Storing the Data - Page 7
December 14, 2001
Now that we're successfully parsing out the individual elements
from each line in the log file, what are we going to do with
them? It's time to think about what sorts of things we want to
keep track of, and how to represent them in our data structure.
One good thing to keep track of is the time of the first and last
access processed. When printed out in our report, this will let
us see what range of time is covered by the analyzed log file
lines. Another obvious thing to keep track of is how many raw
hits are in the log file.
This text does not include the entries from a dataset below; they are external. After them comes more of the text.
(** * Properties of the middleware *)

Lemma be_bytes_length count x : length (SHA256.be_bytes count x) = count.
Proof. unfold SHA256.be_bytes. now rewrite length_map, length_rev, length_seq. Qed.

Lemma sha256_hash_length msg : length (SHA256.hash msg) = 32.
Proof. unfold SHA256.hash. now rewrite !length_app, !be_bytes_length. Qed.

Section HexFacts.

Lemma hex_pair_shape (b : byte) :
  String.length (hex_pair b) = 2 /\ string_forall lower_hex (hex_pair b) = true.
Proof. destruct b; vm_compute; split; reflexivity. Qed.

Lemma append_cons c (s t : string) : String c s +:+ t = String c (s +:+ t).
Proof. reflexivity. Qed.

Lemma string_length_append (s t : string) :
  String.length (s +:+ t) = String.length s + String.length t.
Proof.
  induction s as [|c s IH]; [reflexivity |].
  rewrite append_cons. simpl. now rewrite IH.
Qed.

Lemma string_append_empty (s : string) : s +:+ EmptyString = s.
Proof.
  induction s as [|c s IH]; [reflexivity |].
  now rewrite append_cons, IH.
Qed.

Lemma string_forall_append p (s t : string) :
  string_forall p (s +:+ t) = string_forall p s && string_forall p t.
Proof.
  induction s as [|c s IH]; [reflexivity |].
  rewrite append_cons. simpl. now rewrite IH, andb_assoc.
Qed.

Lemma hex_concat_shape (bs : list byte) :
  String.length (String.concat EmptyString (map hex_pair bs)) = 2 * length bs
  /\ string_forall lower_hex (String.concat EmptyString (map hex_pair bs)) = true.
Proof.
  induction bs as [|b bs [IHl IHf]]; [split; reflexivity |].
  destruct (hex_pair_shape b) as [Hl Hf].
  assert (E : String.concat EmptyString (map hex_pair (b :: bs))
              = hex_pair b +:+ String.concat EmptyString (map hex_pair bs)).
  { simpl. destruct (map hex_pair bs) eqn:Em; simpl; [|reflexivity].
    symmetry. apply string_append_empty. }
  rewrite E, string_length_append, string_forall_append, Hl, Hf, IHl, IHf.
  split; [simpl; lia | reflexivity].
Qed.

End HexFacts.

Section HeadersFacts.
Import Middleware.

Lemma name_eqb_refl n : name_eqb n n = true.
Proof. apply String.eqb_refl. Qed.

Lemma name_eqb_sym a b : name_eqb a b = name_eqb b a.
Proof. apply String.eqb_sym. Qed.

Lemma name_eqb_congr a b c : name_eqb a b = true -> name_eqb a c = name_eqb b c.
Proof. unfold name_eqb. intros H%String.eqb_eq. now rewrite H. Qed.

Lemma named_others_same h n n' :
  name_eqb n n' = true -> named n' (others n h) = [].
Proof.
  intros Hn. unfold named, others.
  induction h as [|[k x] h IH]; simpl; [reflexivity |].
  destruct (name_eqb k n) eqn:E; simpl; [exact IH |].
  rewrite name_eqb_sym, <- (name_eqb_congr _ _ _ Hn), name_eqb_sym, E. exact IH.
Qed.

Lemma named_others_other h n n' :
  name_eqb n n' = false -> named n' (others n h) = named n' h.
Proof.
  intros Hn. unfold named, others.
  induction h as [|[k x] h IH]; simpl; [reflexivity |].
  destruct (name_eqb k n) eqn:E; simpl.
  - rewrite (name_eqb_congr _ _ _ E), Hn. exact IH.
  - destruct (name_eqb k n'); now rewrite IH.
Qed.

Lemma named_set_same h n v n' :
  name_eqb n n' = true -> exists k, named n' (Headers_set h n v) = [(k, v)].
Proof.
  intros Hn. induction h as [|[k x] h [k' IH]]; simpl.
  - exists n. unfold named. simpl. now rewrite Hn.
  - destruct (name_eqb k n) eqn:E.
    + exists k. unfold named. simpl.
      rewrite (name_eqb_congr _ _ _ E), Hn.
      f_equal. now apply named_others_same.
    + exists k'. unfold named in *. simpl.
      rewrite name_eqb_sym, <- (name_eqb_congr _ _ _ Hn), name_eqb_sym, E. exact IH.
Qed.

Lemma named_set_other h n v n' :
  name_eqb n n' = false -> named n' (Headers_set h n v) = named n' h.
Proof.
  intros Hn. induction h as [|[k x] h IH]; simpl.
  - unfold named. simpl. now rewrite Hn.
  - destruct (name_eqb k n) eqn:E.
    + unfold named. simpl. rewrite (name_eqb_congr _ _ _ E), Hn.
      now apply named_others_other.
    + unfold named in *. simpl. destruct (name_eqb k n'); now rewrite IH.
Qed.

Lemma others_set h n v : others n (Headers_set h n v) = others n h.
Proof.
  induction h as [|[k x] h IH]; simpl.
  - unfold others. simpl. now rewrite name_eqb_refl.
  - destruct (name_eqb k n) eqn:E; unfold others in *; simpl; rewrite E; simpl.
    + clear. induction h as [|[k' x'] h IH]; simpl; [reflexivity |].
      destruct (name_eqb k' n) eqn:E'; simpl; [exact IH |].
      rewrite E'. simpl. now rewrite IH.
    + now rewrite IH.
Qed.

Lemma Headers_get_named h name :
  Headers_get h name =
  match named name h with
  | [] => None
  | kvs => Some (String.concat ", " (map snd kvs))
  end.
Proof. reflexivity. Qed.

Lemma Headers_get_set_same h n v n' :
  name_eqb n n' = true -> Headers_get (Headers_set h n v) n' = Some v.
Proof.
  intros Hn. rewrite Headers_get_named.
  destruct (named_set_same h n v n' Hn) as [k ->]. reflexivity.
Qed.

Lemma Headers_get_set_other h n v n' :
  name_eqb n n' = false -> Headers_get (Headers_set h n v) n' = Headers_get h n'.
Proof. intros Hn. now rewrite !Headers_get_named, named_set_other. Qed.

End HeadersFacts.

Section MiddlewareFacts.
Import Middleware.
Local Open Scope async_scope.

Variable enc : string -> list byte.

Lemma narrow_Some v s : narrow v = Some s <-> v = Some s /\ s <> EmptyString.
Proof.
  unfold narrow, truthy. destruct v as [x|]; [|split; [discriminate | intros [? _]; discriminate]].
  destruct (String.eqb_spec x EmptyString) as [->|Hx]; simpl; split.
  - discriminate.
  - intros [[= <-] H]. now destruct H.
  - intros [= ->]. now split.
  - now intros [-> _].
Qed.

Lemma strict_eq_true a b : strict_eq a b = true <-> a = b.
Proof.
  destruct a as [x|], b as [y|]; simpl; try (split; [discriminate | congruence]); [|easy].
  rewrite String.eqb_eq. split; congruence.
Qed.

Lemma match_test inm v :
  v <> EmptyString ->
  truthy inm && strict_eq inm (Some v) = bool_decide (inm = Some v).
Proof.
  intros Hv. destruct (decide (inm = Some v)) as [->|Hne].
  - rewrite bool_decide_eq_true_2 by reflexivity. simpl.
    rewrite String.eqb_refl. destruct (String.eqb_spec v EmptyString); [contradiction | reflexivity].
  - rewrite bool_decide_eq_false_2 by assumption.
    destruct (strict_eq inm (Some v)) eqn:E; [|apply andb_false_r].
    apply strict_eq_true in E. contradiction.
Qed.

Lemma validator_nonempty buf : validator buf <> EmptyString.
Proof. unfold validator, dquote. rewrite append_cons. discriminate. Qed.

Lemma digest_webcrypto buf t :
  digest enc webcrypto_digest (inr buf) t =
  (Return (String.concat EmptyString (map hex_pair (SHA256.hash buf))), t ++ [Hashed buf]).
Proof. reflexivity. Qed.

Lemma computeEtag_webcrypto r s t :
  body r = Some s -> failure s = None ->
  computeEtag enc webcrypto_digest r t =
  (Return (concat (chunks s), validator (concat (chunks s))),
   t ++ [Drained (concat (chunks s)); Hashed (concat (chunks s))]).
Proof.
  intros Hb Hf. unfold computeEtag, clone, arrayBuffer, bind. rewrite Hb, Hf.
  unfold emit, ret. rewrite digest_webcrypto, <- app_assoc. reflexivity.
Qed.

Lemma computeEtag_drain_fails sd r s reason t :
  body r = Some s -> failure s = Some reason ->
  computeEtag enc sd r t = (Throw (Rejected reason), t).
Proof.
  intros Hb Hf. unfold computeEtag, clone, arrayBuffer, bind. now rewrite Hb, Hf.
Qed.

Lemma computeEtag_digest_fails sd r s e t :
  body r = Some s -> failure s = None -> sd (concat (chunks s)) = Throw e ->
  computeEtag enc sd r t =
  (Throw e, t ++ [Drained (concat (chunks s)); Hashed (concat (chunks s))]).
Proof.
  intros Hb Hf Hd. unfold computeEtag, clone, arrayBuffer, bind, digest, bind, emit, await, ret.
  rewrite Hb, Hf, Hd, <- app_assoc. reflexivity.
Qed.

Lemma tagged_headers h etag :
  let hs := Headers_set (Headers_set h "ETag" etag) "Cache-Control" long_lived in
  Headers_get hs "etag" = Some etag
  /\ Headers_get hs "cache-control" = Some long_lived
  /\ (forall name, name_eqb "ETag" name = false -> name_eqb "Cache-Control" name = false ->
        named name hs = named name h).
Proof.
  simpl. split; [|split].
  - rewrite Headers_get_set_other by reflexivity. now apply Headers_get_set_same.
  - now apply Headers_get_set_same.
  - intros name H1 H2. now rewrite !named_set_other.
Qed.

End MiddlewareFacts.

Section MiddlewareTheorems.
Import Middleware.
Local Open Scope async_scope.

Variable enc : string -> list byte.

Lemma computeEtag_same_bytes sd r1 r2 s1 s2 t :
  body r1 = Some s1 -> body r2 = Some s2 ->
  failure s1 = None -> failure s2 = None ->
  concat (chunks s1) = concat (chunks s2) ->
  computeEtag enc sd r1 t = computeEtag enc sd r2 t.
Proof.
  intros Hb1 Hb2 Hf1 Hf2 Hc.
  unfold computeEtag, clone, arrayBuffer, bind.
  now rewrite Hb1, Hb2, Hf1, Hf2, Hc.
Qed.

Lemma computed_path_etag sd ctx r s out t :
  producer_validator r = None -> body r = Some s ->
  run (onRequest enc sd ctx (Return r)) = (Return out, t) ->
  exists buf etag t0,
    computeEtag enc sd r [] = (Return (buf, etag), t0)
    /\ Headers_get (headers out) "etag" = Some etag.
Proof.
  unfold producer_validator, run, onRequest, bind, await. intros -> ->.
  destruct (computeEtag enc sd r []) as [[[buf etag]|e] t0]; [|discriminate].
  simpl fst; simpl snd. intros H. exists buf, etag, t0. split; [reflexivity |].
  destruct (truthy _ && strict_eq _ _); unfold new_Response in H; simpl in H.
  - injection H as <- _. apply tagged_headers.
  - destruct (negb _); [discriminate |].
    destruct (null_body_status _); [discriminate |].
    injection H as <- _. apply tagged_headers.
Qed.

(** C2. Two response bodies made of the same bytes, however they were
    chunked, get the same validator: draining and hashing them gives the
    same completion and the same trace, and whatever the middleware
    returns for them carries the same [ETag]. *)
Theorem validator_deterministic sd r1 r2 s1 s2 :
  body r1 = Some s1 -> body r2 = Some s2 ->
  failure s1 = None -> failure s2 = None ->
  concat (chunks s1) = concat (chunks s2) ->
  run (computeEtag enc sd r1) = run (computeEtag enc sd r2)
  /\ (forall ctx1 ctx2 out1 out2 t1 t2,
        producer_validator r1 = None -> producer_validator r2 = None ->
        run (onRequest enc sd ctx1 (Return r1)) = (Return out1, t1) ->
        run (onRequest enc sd ctx2 (Return r2)) = (Return out2, t2) ->
        Headers_get (headers out1) "etag" = Headers_get (headers out2) "etag").
Proof.
  intros Hb1 Hb2 Hf1 Hf2 Hc.
  pose proof (computeEtag_same_bytes sd r1 r2 s1 s2 [] Hb1 Hb2 Hf1 Hf2 Hc) as E.
  split; [exact E |].
  intros ctx1 ctx2 out1 out2 t1 t2 Hp1 Hp2 H1 H2.
  destruct (computed_path_etag sd ctx1 r1 s1 out1 t1 Hp1 Hb1 H1) as (b1 & e1 & u1 & C1 & ->).
  destruct (computed_path_etag sd ctx2 r2 s2 out2 t2 Hp2 Hb2 H2) as (b2 & e2 & u2 & C2 & ->).
  rewrite E, C2 in C1. congruence.
Qed.

Lemma producer_path sd ctx response v :
  producer_validator response = Some v ->
  run (onRequest enc sd ctx (Return response)) =
    (Return (if bool_decide (if_none_match ctx = Some v)
             then not_modified [("ETag", v); ("Cache-Control", long_lived)]
             else response), []).
Proof.
  intros Hv. pose proof Hv as [_ Hne]%narrow_Some.
  unfold producer_validator in Hv.
  unfold run, onRequest, bind, await. rewrite Hv.
  fold (if_none_match ctx). rewrite (match_test _ _ Hne).
  destruct (bool_decide _); reflexivity.
Qed.

(** C3. A response that carries a validator of its producer: when the
    request's [If-None-Match] equals it, the middleware answers 304 with
    no body and that validator as [ETag]; otherwise it hands the
    producer's response on as it is.  Nothing is drained or hashed on
    either way. *)
Theorem producer_validator_preferred sd ctx response v :
  producer_validator response = Some v ->
  run (onRequest enc sd ctx (Return response)) =
    (Return (if bool_decide (if_none_match ctx = Some v)
             then not_modified [("ETag", v); ("Cache-Control", long_lived)]
             else response), [])
  /\ Headers_get [("ETag", v); ("Cache-Control", long_lived)] "etag" = Some v.
Proof.
  intros Hv. split; [now apply producer_path | reflexivity].
Qed.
Similarly, we can track the total
amount of data (in megabytes) sent out by the server, and the
number of HTML page views. We'll begin implementing these
features by adding the following to the top of the
log_report.plx script, just before the start of the
while loop that parses the log file lines:
my($begin_time, $end_time, $total_hits, $total_mb, $total_views);
This establishes a number of scalar variables that will be
visible throughout the script, and will be used to store the
various categories of information we're interested in tracking.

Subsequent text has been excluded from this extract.